Olivier Hebrard : Nous avons réceptionné 80 demandes, dont 60 % portent sur des dérogations réglementaires et 40 % sur des dérogations législatives. Il n’est pas rare que ces dernières fassent l’objet, après analyse juridique, d’un reclassement dans le réglementaire. En termes de résultats, la moitié des demandes obtiennent une issue favorable, que ce soit via une décision d’expérimentation, une modification générale du cadre réglementaire ou un accompagnement à droit constant de type sécurisation juridique.
Parmi les demandes de dérogation déposées, quels sont les projets susceptibles d’intéresser le secteur du BTP ?
S.M. : Nous avons par exemple eu une demande relative à un panneau de chantier numérique. Il s’agit pour l’instant d’un QR code qui fait l’interface entre le panneau numérique et l’affichage traditionnel, permettant la mise à jour en temps réel des informations telles que la liste des intervenants présents. Cette nouvelle solution est conforme aux dispositions du Code du travail et, comme elle ne se substitue pas pour l’heure au panneau traditionnel, le cadre juridique n’a pas eu besoin d’être modifié. La solution retenue a été une expérimentation d’usage. Si ce panneau devait un jour être autorisé alternativement au dispositif physique, la réglementation serait modifiée directement.

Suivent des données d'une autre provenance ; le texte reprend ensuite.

(** X8. With no deadline or a naive one the heuristic estimator returns:
    a priority among 1, 2, 3, 5 and 7, the deadline it was given, an
    effort estimate between 15 and 80 minutes, and tags that are empty
    exactly when the priority is the default 5.  With a deadline that
    carries an offset from UTC it raises [TypeError].  Either way it
    changes neither the tasks nor the heap. *)
Theorem auto_assign_ranges (title description : string)
    (user_deadline : option datetime) (w : world) :
  (naive_deadline user_deadline →
   ∃ p tags minutes w',
     auto_assign_priority_and_deadline title description user_deadline w
     = (Return (p, user_deadline, tags, minutes), w')
     ∧ (p = 1 ∨ p = 2 ∨ p = 3 ∨ p = 5 ∨ p = 7)
     ∧ 15 ≤ minutes ≤ 80
     ∧ (tags = [] ↔ p = 5)
     ∧ tasks w' = tasks w ∧ heap w' = heap w)
  ∧ (¬ naive_deadline user_deadline →
     ∃ w',
       auto_assign_priority_and_deadline title description user_deadline w
       = (Raise TypeError, w')
       ∧ tasks w' = tasks w ∧ heap w' = heap w).
Proof.
  split.
  - intros Hnaive.
    destruct (auto_assign_returns title description user_deadline w Hnaive)
      as (p & tags & Hrun & Hp & Htags).
    eexists _, _, _, _. split; [exact Hrun|]. split_and!; try done; lia.
  - intros Haware. destruct user_deadline as [[z [offset|]]|]; [|by destruct Haware..].
    eexists. by rewrite auto_assign_aware.
Qed.

(** X9. For the same text and the same clock reading, of two naive
    deadlines the earlier never gives a looser priority than the later;
    both calls return. *)
Theorem earlier_deadline_not_looser (title description : string)
    (d1 d2 : datetime) (w : world) :
  utcoffset d1 = None → utcoffset d2 = None → wall d1 ≤ wall d2 →
  ∃ p1 p2,
    estimated_priority title description (Some d1) w = Some p1
    ∧ estimated_priority title description (Some d2) w = Some p2
    ∧ p1 ≤ p2.
Proof.
  destruct d1 as [z1 ?], d2 as [z2 ?]. simpl. intros -> -> Hle.
  unfold estimated_priority, auto_assign_priority_and_deadline. cbv zeta.
  set (text := Py.lower _).
  destruct (Py.any_in _ text);
    [|destruct (Py.contains "high" text || Py.contains "important" text);
      [|destruct (Py.contains "low" text || Py.contains "whenever" text)]];
    run_monad; repeat case_bool_decide; eexists _, _;
    (split; [done|]); (split; [done|]); unfold days, hours, seconds in *; lia.
Qed.
End estimator_more.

Récemment, nous avons reçu d’autres demandes relatives à l’auto-consommation collective, aux solutions non chlorées bio-minérales pour les baignades publiques, aux process de désamiantage ou de retraitement des déchets amiantés, etc. La dérogation concernant l’auto-consommation collective a même été pérennisée [arrêté (NOR : TRER2027839A) du 14 octobre 2020 NDLR], permettant aux zones rurales de bénéficier de cette possibilité alors que la demande initiale concernait exclusivement les éco-quartiers.
Quelles sont les demandes de dérogations récurrentes ?
S.M. : Les thématiques récurrentes depuis un an sont notamment la réutilisation des eaux usées, les transports, les modes d’habitats alternatifs tels que les tiny houses, le recyclage de médicaments ou de dispositifs médicaux, la robotique agricole etc. En somme, ce sont des secteurs où l’innovation est actuellement très présente et où la réglementation initiale était très rigide et ne prévoyait pas, par exemple, certains types de recyclage ou de retraitement. Ce qu’on constate aujourd’hui c’est que le terme « économie circulaire » est un mot clé, au cœur d’un nombre croissant de projets.
Comment se déroulent les réunions d’arbitrage avec le cabinet du Premier ministre sur les demandes de dérogations ?
O.H. : Le fonctionnement et l’efficacité de France Expérimentation reposent sur ces réunions d’arbitrage. En amont, le rôle du secrétariat de France Expérimentation est d’aider les porteurs de projets dans l’énoncé de leurs demandes, d’identifier les blocages juridiques puis de saisir les ministères concernés afin qu’ils émettent des analyses et recommandations qui serviront de base aux discussions. Si la crise sanitaire a eu pour effet de ralentir le rythme de ces réunions interministérielles, le retour désormais à une fréquence trimestrielle a permis d’instruire complètement la plupart des dossiers en stock.
En séance, France expérimentation résume les analyses et avis sur chacun des dossiers et formule une proposition, laquelle peut le cas échéant s’écarter de celle des ministères. Mais à la fin, seul le Premier ministre peut décider de modifier la réglementation et en déterminer les modalités. Toutefois, l’on observe que lors de ces réunions, 80 % des dossiers sont peu discutés du fait de positions consensuelles, les débats se focalisent sur les 20 % les plus innovants, prometteurs et structurants ou complexes.